What you have to do
Which lines in the records below contain the word "states"? Copy each one.

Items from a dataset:
━━━━━━━━━━━━━━━━━━━━
(** ** The entries of the preview info *)

(** X10.  The preview info returned for a table has an entry exactly for the
    constrained columns of the foreign keys that survive the filters, in
    every mode.  The key of an entry is the id of such a column, and its
    path is the path passed in followed by the single hop from that column
    to a referent column of such a foreign key. *)
Theorem entries_are_surviving_foreign_keys orm depth fk_previews pk restrict path
    existing info cols :
  get_preview_info orm depth fk_previews pk restrict path existing
  = Ok (info, cols) ->
  (forall k e,
      In (k, e) info ->
      exists fk cc rc,
        In fk (foreign_keys orm pk)
        /\ passes (filters orm fk_previews pk restrict) fk = Ok true
        /\ first (columns fk) = Ok cc
        /\ first (referent_columns fk) = Ok rc
        /\ k = KInt (id cc)
        /\ entry_path e = path ++ [(id cc, id rc)])
  /\ (forall fk cc,
        In fk (foreign_keys orm pk) ->
        passes (filters orm fk_previews pk restrict) fk = Ok true ->
        first (columns fk) = Ok cc ->
        In (KInt (id cc)) (dict_keys info)).
Proof.
  intros H. apply get_preview_info_unfold in H as (depth' & _ & H).
  fold (filters orm fk_previews pk restrict) in H.
  split.
  - revert H.
    apply (constraints_loop_invariant orm (get_preview_info orm depth') fk_previews
             path existing (filters orm fk_previews pk restrict)
             (fun s => forall k e,
                  In (k, e) (fst s) ->
                  exists fk cc rc,
                    In fk (foreign_keys orm pk)
                    /\ passes (filters orm fk_previews pk restrict) fk = Ok true
                    /\ first (columns fk) = Ok cc
                    /\ first (referent_columns fk) = Ok rc
                    /\ k = KInt (id cc)
                    /\ entry_path e = path ++ [(id cc, id rc)])
             (foreign_keys orm pk)).
    + intros fk a b Hin Hp Ha Hs k e Hk.
      apply constraint_step_inv in Hs
        as (cc & rc & pdc & rinfo & rcols & Hcc & Hrc & _ & _ & ->).
      unfold step_result in Hk. cbn [fst] in Hk.
      apply dict_set_In in Hk as [Hk|[-> ->]]; [now apply Ha|].
      exists fk, cc, rc. repeat split; assumption.
    + intros k e [].
  - intros fk cc Hin Hp Hcc.
    destruct (constraints_loop_split _ _ _ _ _ _ _ _ _ _ H Hin Hp)
      as (st1 & st2 & after & Hstep & Hafter).
    apply (constraints_loop_keeps_keys _ _ _ _ _ _ _ _ _ _ Hafter).
    apply constraint_step_inv in Hstep
      as (cc' & rc & pdc & rinfo & rcols & Hcc' & _ & _ & _ & ->).
    rewrite Hcc in Hcc'. injection Hcc' as <-.
    unfold step_result. cbn [fst]. apply dict_set_has_key.
Qed.
(** * Forta detection bots: the [DataFetcher] client and the large-position rule

    A shallow embedding of
    - [native-ice-phishing/src/fetcher.ts] (class [DataFetcher]), and
    - [Alpaca-Finance-Agents/Large-Position-Alert/src/agent.ts],
    together with the properties of their caching, retry and fallback
    behaviour.

    Conventions of the embedding:
    - an [async] method is a computation in the monad [M]: it threads the
      [World] (the five LRU caches of the instance, the process-wide
      [ErrorCache] and the trace of remote calls and timers) and completes
      either normally or by throwing;
    - the remote side (RPC provider, explorer, signature database, label
      service) is an oracle [Env]: the answer to a request may depend on how
      many remote calls were issued before it, so a call can fail and then
      succeed;
    - a JavaScript value that may be [undefined] is an [option]. *)

From Stdlib Require Import List String Ascii ZArith Bool Lia Arith.
From Stdlib Require Import DecimalString DecimalZ Permutation.
Import ListNotations.

Local Open Scope string_scope.
Local Open Scope Z_scope.

(** ** Remote outcomes *)

(** What the code reads from a caught exception: [err.toString()] and
    [util.inspect(err, ...)]. *)
Record Error := mkError {
  err_toString : string;
  util_inspect : string
}.

(** An awaited remote call either resolves or rejects. *)
Inductive Outcome (A : Type) : Type :=
| Ok (a : A)
| Err (e : Error).
Arguments Ok {A} a.
Arguments Err {A} e.
(** [None] stands both for the attribute not being set yet and for its
    being [None]: [calculate_site_checks] treats the two alike. *)
Record App : Type := mkApp { _main_results : option MainResults }.

Definition initial_app : App := mkApp None.

(** Everything [calculate_results] computes and prints on success. *)
Record SiteLevels : Type := mkSiteLevels {
  rls : list Q;
  bench_rl : Q;
  highest_rl : Q;
  lowest_rl : Q;
  cut_max : Q;
  fill_max : Q;
  slab_label : string;
  slab_thickness : Q;
  ffl_rl : Q;
  min_ffl_rl : Q;
  fill_to_min_ffl : Q;
  ext_tile_rl : Q;
  ext_deck_rl : Q;
  service_pad_rl : Q
}.

(** What ends up in the results pane. *)
Inductive ResultsText : Type :=
| ErrorParsingRLs                 (* "Error parsing RLs: {e}\n" *)
| NoRLsProvided                   (* "No RLs provided.\n" *)
| LevelsReport (r : SiteLevels).  (* the four formatted blocks *)

Section WithFloat.

(** [float(v)]: [None] when it raises. *)
Variable py_float : string -> option Q.

(** [[round(float(v), 3) for v in rl_values if v]] inside the [try]. *)
Fixpoint parse_rounded (rl_values : list string) : option (list Q) :=
  match rl_values with
  | [] => Some []
  | v :: rest =>
      if nonempty v then
        match py_float v with
        | None => None
        | Some x =>
            match parse_rounded rest with
            | None => None
            | Some xs => Some (round3 x :: xs)
            end
        end
      else parse_rounded rest
  end.
(** * GLOVE: the Framebuffer resource of the GLES layer

    A shallow embedding of [GLES/source/resources/framebuffer.cpp]:
    the masked stencil clear done on the host, the shared combined
    depth-stencil surface and its reference count, the completeness
    check, the lazy rebuild of the render pass and of the per-buffer
    framebuffer objects, and the attachment caches.

    Integers of the source are [Z] with their wrap-around written out,
    pointers are [option] of an address, the heap of [Texture] objects is a
    [gmap], and a dereference the C++ leaves undefined is [None]. *)

From Stdlib Require Import ZArith Lia.
From stdpp Require Import base option list gmap.

Local Open Scope Z_scope.

(** ** Machine integers *)

Definition uint8 (x : Z) : Z := x mod 2 ^ 8.
Definition uint32 (x : Z) : Z := x mod 2 ^ 32.

(** [~x] at type [uint32_t]. *)
Definition lnot32 (x : Z) : Z := uint32 (Z.lnot x).

(** ** Stencil clear emulation: the loops of
    [Framebuffer::UpdateClearDepthStencilTexture] *)

Module Stencil.

(** [uint8_t newStencilValue =
      (clearStencil & 0xFF) | ((oldStencilValue & 0xFF) & (~(stencilMaskFront & 0xFF)));]
    The operands are [uint32_t]; the assignment truncates to [uint8_t]. *)
Definition newStencilValue (clearStencil stencilMaskFront oldStencilValue : Z) : Z :=
  uint8 (Z.lor (Z.land clearStencil 0xFF)
               (Z.land (Z.land oldStencilValue 0xFF)
                       (lnot32 (Z.land stencilMaskFront 0xFF)))).

(** What the loop reads from [ImageRect] (a class of [utils/], not of
    [framebuffer.cpp]): [srcRect.width], [srcRect.height],
    [srcRect.GetPixelByteOffset()], [dstRect.GetRectAlignedRowInBytes()] and
    [dstRect.GetStartRowIndex(dataRowStride)]. *)
Record ImageRect := {
  width : Z;
  height : Z;
  pixelByteOffset : Z;
  dataRowStride : Z;
  dataCurrentRowIndex : Z
}.

(** Body of the inner loop: one read-modify-write of [dataPtr[dataIndex]],
    with [uint32_t dataIndex = col * srcRect.GetPixelByteOffset()].
    [dataPtr] is an offset into [dstData]; an access outside the buffer is
    undefined in the source and [None] here. *)
Definition clearPixel (clearStencil stencilMaskFront pbo : Z) (dataPtr : nat)
    (col : Z) (dstData : list Z) : option (list Z) :=
  let dataIndex := uint32 (col * pbo) in
  let i := (dataPtr + Z.to_nat dataIndex)%nat in
  oldStencilValue ← dstData !! i;
  Some (<[i := newStencilValue clearStencil stencilMaskFront oldStencilValue]> dstData).

(** [for(int col = 0; col < srcRect.width; ++col)], over the columns still
    to visit. *)
Fixpoint clearCols (clearStencil stencilMaskFront pbo : Z) (dataPtr : nat)
    (cols : list Z) (dstData : list Z) : option (list Z) :=
  match cols with
  | [] => Some dstData
  | col :: cols' =>
      dstData' ← clearPixel clearStencil stencilMaskFront pbo dataPtr col dstData;
      clearCols clearStencil stencilMaskFront pbo dataPtr cols' dstData'
  end.

(** [for(int row = 0; row < srcRect.height; ++row)], with
    [dataPtr = dataPtr + dataRowStride] after each row. *)
Fixpoint clearRows (clearStencil stencilMaskFront : Z) (r : ImageRect)
    (rows : nat) (dataPtr : nat) (dstData : list Z) : option (list Z) :=
  match rows with
  | O => Some dstData
  | S rows' =>
      dstData' ← clearCols clearStencil stencilMaskFront (pixelByteOffset r) dataPtr
                   (seqZ 0 (width r)) dstData;
      clearRows clearStencil stencilMaskFront r rows'
        (dataPtr + Z.to_nat (dataRowStride r))%nat dstData'
  end.

(** The two loops of [UpdateClearDepthStencilTexture] (lines 375-385,
    "perform the conversion"): [dstData] is the buffer [CopyPixelsToHost]
    filled, the result is the buffer handed to [CopyPixelsFromHost].  The
    function itself, with what it does before the loops, is
    [Fb.UpdateClearDepthStencilTexture] below. *)
Definition conversionLoop (clearStencil stencilMaskFront : Z)
    (r : ImageRect) (dstData : list Z) : option (list Z) :=
  clearRows clearStencil stencilMaskFront r (Z.to_nat (height r))
    (Z.to_nat (dataCurrentRowIndex r)) dstData.
(** * Deep Researcher: orchestration engine

    A shallow embedding of the stage graph, the quality gate and revision
    loop, the section fan-out of the knowledge-retrieval stage and the
    checkpoint store of the Deep Researcher pipeline, together with the
    properties its specification states about them.

    Python dictionaries keyed by strings are finite maps ([gmap string]),
    nested dictionaries are association lists (their order is the order
    written to the snapshot), exceptions are an explicit result type and
    calls that leave the process (the language model, the search service,
    the clock, the file system) are recorded in a trace of events and
    answered by an environment that may depend on the whole history. *)

From Stdlib Require Import ZArith QArith Ascii String Permutation Lia.
From Stdlib Require DecimalString DecimalZ.
From stdpp Require Import base option list gmap strings pretty.

Set Warnings "-register-all".

Open Scope string_scope.
Open Scope Z_scope.

(** ** Enumerations of [src/core/state.py] *)

Module Enums.

Inductive AnalysisIntent :=
  | OVERVIEW | COMPARISON | CAUSAL_ANALYSIS
  | TREND_PREDICTION | PROS_CONS | SOLUTION_PROPOSAL.

Inductive DomainCategory :=
  | AI | BUSINESS_MODEL | SUSTAINABILITY | SOCIAL_CHANGE
  | LIFE_SCIENCES | GLOBAL_AFFAIRS | GENERAL.

Inductive ValidationStatus :=
  | PENDING | IN_PROGRESS | VALIDATED | NEEDS_REVISION | FAILED.

Inductive AgentName :=
  | COORDINATOR | UNDERSTANDING | STRUCTURING | KNOWLEDGE
  | WRITING | VALIDATION | REVISION.

(** Status literal of a report section. *)
Inductive SectionStatus := Outlined | Researching | Drafted | Polished.
(** * wave: chunk streaming, equi-levels, circle index, frontier and timing

    A shallow embedding of the engine core (the file holding [Timing],
    [Column], [Circle], [Chunk], [Frontier] and [World]) together with the
    properties the specification states about it.

    Conventions of the embedding.
    - A JavaScript [int] is a [Z]; the 32-bit coercions of the bit operators
      ([&], [|], [<<], [>>]) and the 16-bit coercion of an [Int16Array] store
      are written out ([int32], [int16]).
    - A typed array is a [list] of fixed length, read with [ta_get] and
      written with [ta_set] (a write outside the array is dropped, as in
      JavaScript).
    - Arrays that the source fills and reads two cells at a time
      ([Column.data], [Column.decorations], [Circle.points]) are lists of
      pairs: cell [2*i] is the first component of entry [i], cell [2*i+1]
      the second.
    - Objects shared by reference live in one store and are named by their
      slot: a chunk by its slot in the chunk circle, a multi-mesh by its key
      in [Frontier.meshes].
    - The renderer, the mesher and the world generator are collaborators:
      they enter as section variables. *)

From Stdlib Require Import ZArith QArith Qround Lia.
From stdpp Require Import base option list list_numbers sorting gmap strings.

Local Open Scope Z_scope.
━━━━━━━━━━━━━━━━━━━━
Completed task
    properties its specification states about them.
    properties the specification states about it.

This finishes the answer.